• _WHAT TO DO_
Go to the line below containing "Definition is_digit (c" and print exactly from there through the line containing "match n, s with", both included. Print nothing else.

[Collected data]
┌──

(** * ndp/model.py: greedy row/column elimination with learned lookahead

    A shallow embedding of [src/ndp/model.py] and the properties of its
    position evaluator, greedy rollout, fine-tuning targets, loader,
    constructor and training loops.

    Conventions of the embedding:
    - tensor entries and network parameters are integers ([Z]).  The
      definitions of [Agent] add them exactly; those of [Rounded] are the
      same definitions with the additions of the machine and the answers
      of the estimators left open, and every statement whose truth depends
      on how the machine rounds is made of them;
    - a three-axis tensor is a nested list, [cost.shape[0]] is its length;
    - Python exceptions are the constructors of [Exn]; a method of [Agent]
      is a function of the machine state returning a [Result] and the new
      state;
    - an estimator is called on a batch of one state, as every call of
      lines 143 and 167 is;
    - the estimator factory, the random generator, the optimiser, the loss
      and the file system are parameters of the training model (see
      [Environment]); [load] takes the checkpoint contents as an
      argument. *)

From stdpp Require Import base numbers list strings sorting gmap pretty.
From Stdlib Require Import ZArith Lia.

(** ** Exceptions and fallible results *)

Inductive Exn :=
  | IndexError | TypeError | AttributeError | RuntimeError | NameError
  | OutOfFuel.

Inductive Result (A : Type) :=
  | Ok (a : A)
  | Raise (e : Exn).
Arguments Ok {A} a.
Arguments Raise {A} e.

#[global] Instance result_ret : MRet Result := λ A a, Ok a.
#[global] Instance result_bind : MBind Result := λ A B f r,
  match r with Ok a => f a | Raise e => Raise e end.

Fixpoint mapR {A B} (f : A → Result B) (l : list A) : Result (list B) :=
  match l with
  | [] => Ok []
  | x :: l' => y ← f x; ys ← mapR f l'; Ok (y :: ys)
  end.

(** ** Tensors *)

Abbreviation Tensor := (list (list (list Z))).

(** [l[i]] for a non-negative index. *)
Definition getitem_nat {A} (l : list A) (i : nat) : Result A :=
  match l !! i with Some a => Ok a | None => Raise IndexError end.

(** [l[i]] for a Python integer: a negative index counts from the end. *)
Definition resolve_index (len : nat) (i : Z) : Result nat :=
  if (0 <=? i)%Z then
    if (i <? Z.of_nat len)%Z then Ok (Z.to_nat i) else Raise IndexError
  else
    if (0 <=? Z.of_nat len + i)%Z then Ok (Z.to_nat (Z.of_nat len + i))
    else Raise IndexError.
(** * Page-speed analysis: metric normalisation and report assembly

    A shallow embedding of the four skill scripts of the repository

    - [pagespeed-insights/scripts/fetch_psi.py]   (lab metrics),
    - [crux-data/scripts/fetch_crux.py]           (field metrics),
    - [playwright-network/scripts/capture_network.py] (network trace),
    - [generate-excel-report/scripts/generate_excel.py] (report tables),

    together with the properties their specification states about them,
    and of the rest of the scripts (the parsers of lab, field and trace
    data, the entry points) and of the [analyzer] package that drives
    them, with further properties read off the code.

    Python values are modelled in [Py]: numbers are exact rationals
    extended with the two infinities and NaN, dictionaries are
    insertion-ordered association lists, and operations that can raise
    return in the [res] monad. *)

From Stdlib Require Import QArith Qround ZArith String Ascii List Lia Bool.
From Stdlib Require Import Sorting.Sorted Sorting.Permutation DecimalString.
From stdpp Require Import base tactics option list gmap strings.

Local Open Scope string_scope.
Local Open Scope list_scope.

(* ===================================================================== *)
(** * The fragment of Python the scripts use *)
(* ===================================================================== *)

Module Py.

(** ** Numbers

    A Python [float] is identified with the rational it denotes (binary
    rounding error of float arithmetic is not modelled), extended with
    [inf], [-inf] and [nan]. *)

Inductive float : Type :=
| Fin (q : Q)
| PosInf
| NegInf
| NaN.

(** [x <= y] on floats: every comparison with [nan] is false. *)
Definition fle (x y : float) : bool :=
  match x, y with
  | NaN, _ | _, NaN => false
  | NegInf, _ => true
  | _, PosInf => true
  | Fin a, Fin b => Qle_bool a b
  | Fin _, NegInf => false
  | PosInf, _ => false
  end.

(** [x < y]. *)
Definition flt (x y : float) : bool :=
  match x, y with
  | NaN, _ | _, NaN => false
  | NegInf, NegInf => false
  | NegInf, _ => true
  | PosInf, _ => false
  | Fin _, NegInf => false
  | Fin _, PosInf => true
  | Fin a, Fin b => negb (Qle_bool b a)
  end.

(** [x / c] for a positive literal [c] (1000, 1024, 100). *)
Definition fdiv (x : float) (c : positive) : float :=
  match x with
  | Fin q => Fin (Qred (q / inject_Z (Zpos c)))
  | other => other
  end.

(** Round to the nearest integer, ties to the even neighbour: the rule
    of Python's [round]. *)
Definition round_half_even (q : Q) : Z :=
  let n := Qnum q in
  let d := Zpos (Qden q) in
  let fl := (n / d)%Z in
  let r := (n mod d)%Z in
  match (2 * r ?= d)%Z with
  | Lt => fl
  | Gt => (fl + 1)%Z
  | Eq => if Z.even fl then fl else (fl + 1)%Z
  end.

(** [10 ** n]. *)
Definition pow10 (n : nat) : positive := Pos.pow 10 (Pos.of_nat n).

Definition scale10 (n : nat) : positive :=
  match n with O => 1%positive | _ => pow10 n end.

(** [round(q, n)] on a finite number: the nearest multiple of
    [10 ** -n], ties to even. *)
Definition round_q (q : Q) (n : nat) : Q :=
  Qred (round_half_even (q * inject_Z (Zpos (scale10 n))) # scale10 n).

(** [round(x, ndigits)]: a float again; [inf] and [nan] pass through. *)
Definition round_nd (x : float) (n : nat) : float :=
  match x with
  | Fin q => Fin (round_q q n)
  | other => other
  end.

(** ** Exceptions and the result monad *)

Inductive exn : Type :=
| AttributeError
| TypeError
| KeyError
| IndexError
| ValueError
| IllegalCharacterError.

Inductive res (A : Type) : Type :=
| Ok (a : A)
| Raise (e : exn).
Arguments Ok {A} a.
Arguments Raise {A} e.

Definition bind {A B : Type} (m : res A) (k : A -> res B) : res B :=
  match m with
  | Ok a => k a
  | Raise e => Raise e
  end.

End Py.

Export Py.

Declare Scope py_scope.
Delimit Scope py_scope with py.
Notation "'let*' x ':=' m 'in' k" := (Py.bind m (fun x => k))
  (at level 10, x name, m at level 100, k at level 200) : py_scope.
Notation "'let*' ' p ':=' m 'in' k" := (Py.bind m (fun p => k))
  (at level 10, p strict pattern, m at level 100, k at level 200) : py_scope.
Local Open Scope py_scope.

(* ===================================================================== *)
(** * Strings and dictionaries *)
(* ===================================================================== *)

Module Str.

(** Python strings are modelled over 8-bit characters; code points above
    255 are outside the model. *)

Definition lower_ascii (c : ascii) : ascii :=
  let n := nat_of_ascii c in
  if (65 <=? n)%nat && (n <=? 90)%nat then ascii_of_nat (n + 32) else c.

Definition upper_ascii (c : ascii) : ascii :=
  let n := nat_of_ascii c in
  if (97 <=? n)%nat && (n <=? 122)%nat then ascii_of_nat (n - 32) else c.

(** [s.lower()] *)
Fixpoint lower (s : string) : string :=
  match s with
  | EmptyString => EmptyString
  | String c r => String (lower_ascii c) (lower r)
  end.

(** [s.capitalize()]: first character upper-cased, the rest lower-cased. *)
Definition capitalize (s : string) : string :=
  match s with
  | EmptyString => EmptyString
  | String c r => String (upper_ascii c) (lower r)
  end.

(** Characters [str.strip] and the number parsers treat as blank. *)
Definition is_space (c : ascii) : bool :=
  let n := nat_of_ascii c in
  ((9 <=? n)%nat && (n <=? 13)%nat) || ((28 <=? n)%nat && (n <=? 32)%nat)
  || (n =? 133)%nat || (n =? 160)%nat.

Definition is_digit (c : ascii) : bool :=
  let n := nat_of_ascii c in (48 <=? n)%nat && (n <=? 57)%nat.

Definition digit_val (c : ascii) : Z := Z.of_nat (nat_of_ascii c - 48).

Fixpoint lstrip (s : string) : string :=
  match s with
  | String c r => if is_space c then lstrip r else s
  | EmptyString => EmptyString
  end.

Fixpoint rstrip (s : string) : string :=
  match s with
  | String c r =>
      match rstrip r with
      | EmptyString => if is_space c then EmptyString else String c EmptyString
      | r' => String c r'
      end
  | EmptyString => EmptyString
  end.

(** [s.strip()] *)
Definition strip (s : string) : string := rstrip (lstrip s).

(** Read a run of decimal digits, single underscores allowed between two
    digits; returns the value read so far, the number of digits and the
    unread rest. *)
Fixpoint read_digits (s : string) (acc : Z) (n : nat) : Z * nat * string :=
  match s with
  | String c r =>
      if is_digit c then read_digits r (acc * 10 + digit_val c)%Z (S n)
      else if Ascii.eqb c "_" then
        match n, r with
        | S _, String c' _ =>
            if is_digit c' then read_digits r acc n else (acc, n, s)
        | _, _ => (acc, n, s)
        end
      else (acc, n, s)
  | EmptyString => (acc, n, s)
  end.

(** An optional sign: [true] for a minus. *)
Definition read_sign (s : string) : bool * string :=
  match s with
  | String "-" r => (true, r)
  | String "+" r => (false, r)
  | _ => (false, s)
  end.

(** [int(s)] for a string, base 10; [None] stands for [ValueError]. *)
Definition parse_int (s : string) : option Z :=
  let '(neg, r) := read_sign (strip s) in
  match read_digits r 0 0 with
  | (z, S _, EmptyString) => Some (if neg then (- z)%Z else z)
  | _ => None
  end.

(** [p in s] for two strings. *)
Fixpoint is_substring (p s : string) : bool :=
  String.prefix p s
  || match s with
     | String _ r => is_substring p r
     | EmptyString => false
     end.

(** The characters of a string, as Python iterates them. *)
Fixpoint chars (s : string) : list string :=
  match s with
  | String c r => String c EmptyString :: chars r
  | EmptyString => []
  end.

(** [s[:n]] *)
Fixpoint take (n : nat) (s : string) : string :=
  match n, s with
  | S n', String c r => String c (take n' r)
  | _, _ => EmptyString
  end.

└──

• _EXERCISE ANSWER_
Definition is_digit (c : ascii) : bool :=
  let n := nat_of_ascii c in (48 <=? n)%nat && (n <=? 57)%nat.

Definition digit_val (c : ascii) : Z := Z.of_nat (nat_of_ascii c - 48).

Fixpoint lstrip (s : string) : string :=
  match s with
  | String c r => if is_space c then lstrip r else s
  | EmptyString => EmptyString
  end.

Fixpoint rstrip (s : string) : string :=
  match s with
  | String c r =>
      match rstrip r with
      | EmptyString => if is_space c then EmptyString else String c EmptyString
      | r' => String c r'
      end
  | EmptyString => EmptyString
  end.

(** [s.strip()] *)
Definition strip (s : string) : string := rstrip (lstrip s).

(** Read a run of decimal digits, single underscores allowed between two
    digits; returns the value read so far, the number of digits and the
    unread rest. *)
Fixpoint read_digits (s : string) (acc : Z) (n : nat) : Z * nat * string :=
  match s with
  | String c r =>
      if is_digit c then read_digits r (acc * 10 + digit_val c)%Z (S n)
      else if Ascii.eqb c "_" then
        match n, r with
        | S _, String c' _ =>
            if is_digit c' then read_digits r acc n else (acc, n, s)
        | _, _ => (acc, n, s)
        end
      else (acc, n, s)
  | EmptyString => (acc, n, s)
  end.

(** An optional sign: [true] for a minus. *)
Definition read_sign (s : string) : bool * string :=
  match s with
  | String "-" r => (true, r)
  | String "+" r => (false, r)
  | _ => (false, s)
  end.

(** [int(s)] for a string, base 10; [None] stands for [ValueError]. *)
Definition parse_int (s : string) : option Z :=
  let '(neg, r) := read_sign (strip s) in
  match read_digits r 0 0 with
  | (z, S _, EmptyString) => Some (if neg then (- z)%Z else z)
  | _ => None
  end.

(** [p in s] for two strings. *)
Fixpoint is_substring (p s : string) : bool :=
  String.prefix p s
  || match s with
     | String _ r => is_substring p r
     | EmptyString => false
     end.

(** The characters of a string, as Python iterates them. *)
Fixpoint chars (s : string) : list string :=
  match s with
  | String c r => String c EmptyString :: chars r
  | EmptyString => []
  end.

(** [s[:n]] *)
Fixpoint take (n : nat) (s : string) : string :=
  match n, s with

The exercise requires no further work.